Selectively apply requirements
Prior authorization requirements should be selectively applied to physicians based on demonstrated adherence to evidence-based guidelines and quality measures, according to the consensus statement. Survey results show fewer than one out of ten physicians (9%) contracted with health plans that offer programs that selectively apply prior authorization requirements.
Adjust the volume of requirements
The list of drugs and services that require prior authorization should be regularly reviewed by insurers to remove items that show "low variation in utilization or low prior authorization denial rates," according to the consensus statement. Most physicians (84%) reported the number of drugs requiring prior authorization has increased. An equal majority of physicians (84%) reported the number of medical services needing prior authorization has grown.
Make rules clear and accessible
Insurers should "encourage transparency and easy accessibility of prior authorization requirements, criteria, rationale, and program changes," the consensus statement reads. Almost two-thirds of physicians (65%) reported it is difficult to determine whether a drug requires prior authorization.

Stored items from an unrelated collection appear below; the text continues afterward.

Definition record_read_sample (internal_key : bytes) : M bool := on_current (Version.record_read_sample internal_key).
Definition has_pending_seek_compaction self : bool := Version.has_file_to_compact (current self).
(** ** Snapshots

    [snap_refs] maps a snapshot to the number it pins and its strong count; the list
    [snapshots] holds weak references to them. *)

Definition strong_count self (i : nat) : nat := default 0%nat (snd <$> snap_refs self !! i).
Definition live self (i : nat) : bool := (0 <? strong_count self i)%nat.
(** [self.snapshots.retain(|w| w.strong_count() > 0)]. *)
Definition retain_live self : db := with_snapshots (List.filter (live self) (snapshots self)) self.
Definition get_snapshot self : Snapshot * db :=
  let i := base.fresh (dom (snap_refs self)) in
  let seq := last_sequence self in
  let self := with_snap_refs (<[i := (seq, 1%nat)]> (snap_refs self)) self in
  let self := retain_live self in
  (mk_snapshot i seq, with_snapshots (snapshots self ++ [i]) self).
(** What holders of an [Arc] may do to its count: clone it and drop it. *)
Definition clone_snapshot (s : Snapshot) self : db :=
  with_snap_refs (alter (fun r => (r.1, S r.2)) (snap_id s) (snap_refs self)) self.
Definition drop_snapshot (s : Snapshot) self : db :=
  with_snap_refs (alter (fun r => (r.1, Nat.pred r.2)) (snap_id s) (snap_refs self)) self.
Definition release_snapshot (s : Snapshot) self : db := retain_live (drop_snapshot s self).
(** The sequence number of an upgraded weak reference. *)
Definition upgrade self (i : nat) : option Z :=
  r ← snap_refs self !! i; if (0 <? r.2)%nat then Some r.1 else None.
Definition minimum (l : list Z) : option Z := match l with [] => None | x :: l => Some (fold_left Z.min l x) end.
Definition smallest_snapshot_sequence self : Z :=
  default (last_sequence self) (minimum (omap (upgrade self) (snapshots self))).

(** ** The write group *)

Fixpoint group_loop (first_sync : bool) (max_size : Z) (ws : list PendingWriter) (result : WriteBatch) (size count : Z)
  : outcome (WriteBatch * Z) :=
  match ws with
  | [] => Ret (result, count)
  | w :: ws =>
      if w_sync w && negb first_sync then Ret (result, count) else
      batch ← expect (w_batch w);
      let new_size := saturating_add size (Batch.approximate_size batch) in
      if max_size <? new_size then Ret (result, count) else
      result ← Batch.append result batch;
      group_loop first_sync max_size ws result new_size (count + 1)
  end.
Definition group_limit (size : Z) : Z :=
  if size <=? MAX_BATCH_GROUP_OVERHEAD then size + MAX_BATCH_GROUP_OVERHEAD else MAX_BATCH_GROUP_SIZE.
(** The front writer's batch is moved out; the others stay where they are. *)
Definition build_batch_group self : outcome (WriteBatch * Z * bool * db) :=
  match writers self with
  | [] => Panic
  | first :: rest =>
      result ← expect (w_batch first);
      let size := Batch.approximate_size result in
      '(result, count) ← group_loop (w_sync first) (group_limit size) rest result size 1;
      Ret (result, count, w_sync first, with_writers (mk_writer (w_id first) None (w_sync first) (w_result first) :: rest) self)
  end.
Fixpoint finish_loop (count : nat) (status : outcome unit) self : outcome db :=
  match count with
  | O => Ret self
  | S count =>
      match writers self with
      | [] => Panic
      | w :: ws =>
          let self := with_writers ws self in
          finish_loop count status
            match w_result w with Some r => with_results (<[r := Some status]> (results self)) self | None => self end
      end
  end.
Definition finish_writer_group (count : Z) (status : outcome unit) self : outcome db := finish_loop (Z.to_nat count) status self.

(** ** Properties *)

Definition NUM_FILES_PREFIX : string := "pulsearc-db.num-files-at-level".
(** [for level in 0..NUM_LEVELS] appending to a string. *)
Definition per_level (f : Z -> outcome string) : outcome string :=
  fold_m (fun out level => line ← f level; Ret (out +:+ line)) "" (Version.levels_from 0 NUM_LEVELS).
Definition newline : string := String (Ascii.ascii_of_nat 10) EmptyString.
Definition stats_line self (level : Z) : outcome string :=
  files ← Version.num_files (current self) level;
  s ← index (stats self) level;
  if (CompactionStats.micros s =? 0) && (files =? 0) then Ret "" else
  level_files ← Version.level_files (current self) level;
  let mega n := fmt_f64_0 (f64_div (f64_of_Z n) (f64_of_Z 1048576)) in
  Ret (pad 3 (show_u64 level) +:+ " " +:+ pad 8 (show_u64 files) +:+ " " +:+ pad 8 (mega (total_file_size level_files)) +:+ " " +:+
       pad 9 (fmt_f64_0 (f64_div (f64_of_Z (CompactionStats.micros s)) (f64_of_Z 1000000))) +:+ " " +:+
       pad 8 (mega (CompactionStats.bytes_read s)) +:+ " " +:+ pad 9 (mega (CompactionStats.bytes_written s)) +:+ newline).
Definition sstable_line (f : FileMeta) : string :=
  "  " +:+ show_u64 (FileMetaData.number f) +:+ ": " +:+ show_u64 (FileMetaData.file_size f) +:+ " bytes [" +:+
  debug_bytes (ztake 8 (smallest f)) +:+ ".." +:+ debug_bytes (ztake 8 (largest f)) +:+ "]" +:+ newline.
Definition sstables_of_level self (level : Z) : outcome string :=
  files ← Version.level_files (current self) level;
  if bool_decide (files = []) then Ret "" else
  Ret ("--- level " +:+ show_u64 level +:+ " ---" +:+ newline +:+ String.concat "" (map sstable_line files)).
Definition get_property self (property : string) : outcome (option string) :=
  match strip_prefix NUM_FILES_PREFIX property with
  | Some suffix =>
      match parse_u64 suffix with
      | None => Ret None
      | Some level =>
          if NUM_LEVELS <=? level then Ret None else n ← Version.num_files (current self) level; Ret (Some (show_u64 n))
      end
  | None =>
      if (property =? "pulsearc-db.stats")%string then
        body ← per_level (stats_line self);
        Ret (Some ("                               Compactions" +:+ newline +:+
                   "Level  Files Size(MB) Time(sec) Read(MB) Write(MB)" +:+ newline +:+
                   "--------------------------------------------------" +:+ newline +:+ body))
      else if (property =? "pulsearc-db.sstables")%string then
        body ← per_level (sstables_of_level self); Ret (Some body)
      else Ret None
  end.

(** ** Size estimates *)

(** A file below the key counts whole; below level 0 the first file above it ends the
    level; a file that covers it counts up to the key, unless it cannot be opened. *)
Fixpoint offset_in_level (icmp : InternalKeyComparator C) (level : Z) (fs : list FileMeta) (internal_key : bytes) (result : Z) : M Z :=
  match fs with
  | [] => mret result
  | f :: fs =>
      o ← lift (compare icmp (largest f) internal_key);
      if is_le o then offset_in_level icmp level fs internal_key (saturating_add result (FileMetaData.file_size f)) else
      o ← lift (compare icmp (smallest f) internal_key);
      if is_gt o then (if 0 <? level then mret result else offset_in_level icmp level fs internal_key result) else
      r ← attempt (on_tables (TableCache.approximate_offset_of (FileMetaData.number f) internal_key));
      offset_in_level icmp level fs internal_key (match r with Some offset => saturating_add result offset | None => result end)
  end.
Fixpoint offset_in_levels (v : Version.t C) (levels : list Z) (internal_key : bytes) (result : Z) : M Z :=
  match levels with
  | [] => mret result
  | level :: levels =>
      fs ← lift (Version.level_files v level);
      result ← offset_in_level (Version.comparator v) level fs internal_key result;
      offset_in_levels v levels internal_key result
  end.
Definition approximate_offset_of (v : Version.t C) (internal_key : bytes) : M Z :=
  offset_in_levels v (Version.levels_from 0 NUM_LEVELS) internal_key 0.
Fixpoint sizes_loop (v : Version.t C) (tag : bytes) (ranges : list Range) : M (list Z) :=
  match ranges with
  | [] => mret []
  | r :: ranges =>
      start ← approximate_offset_of v (start r ++ tag);
      limit ← approximate_offset_of v (limit r ++ tag);
      sizes ← sizes_loop v tag ranges;
      mret (LruShard.saturating_sub limit start :: sizes)
  end.
Definition get_approximate_sizes (ranges : list Range) : M (list Z) :=
  v ← reads current;
  tag ← lift (pack_sequence_and_type MAX_SEQUENCE_NUMBER VALUE_TYPE_FOR_SEEK);
  sizes_loop v (to_le_bytes 8 tag) ranges.
End ops.
End Core.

Slightly fewer physicians (62%) reported it is difficult to determine whether a medical service requires prior authorization.
Support continuity of patient care
Insurers should “minimize disruptions in needed treatment,” including “minimizing repetitive prior authorization requirements,” as stated in the consensus statement. An overwhelming majority of physicians (88%) reported that prior authorization interferes with continuity of care.
Accelerate the use of automation
Efforts should be made to speed the adoption of existing national standards for electronic transactions for prior authorizations, according to the consensus statement. Only about one out of four (26%) physicians reported that their electronic health record system offers electronic prior authorization for prescription medications.
As a result of these failings, the AMA and other physician organizations are calling on Congress to fix the problem through the Improving Seniors’ Timely Access to Care Act (HR 3173 / S 3018), which would codify much of the consensus statement.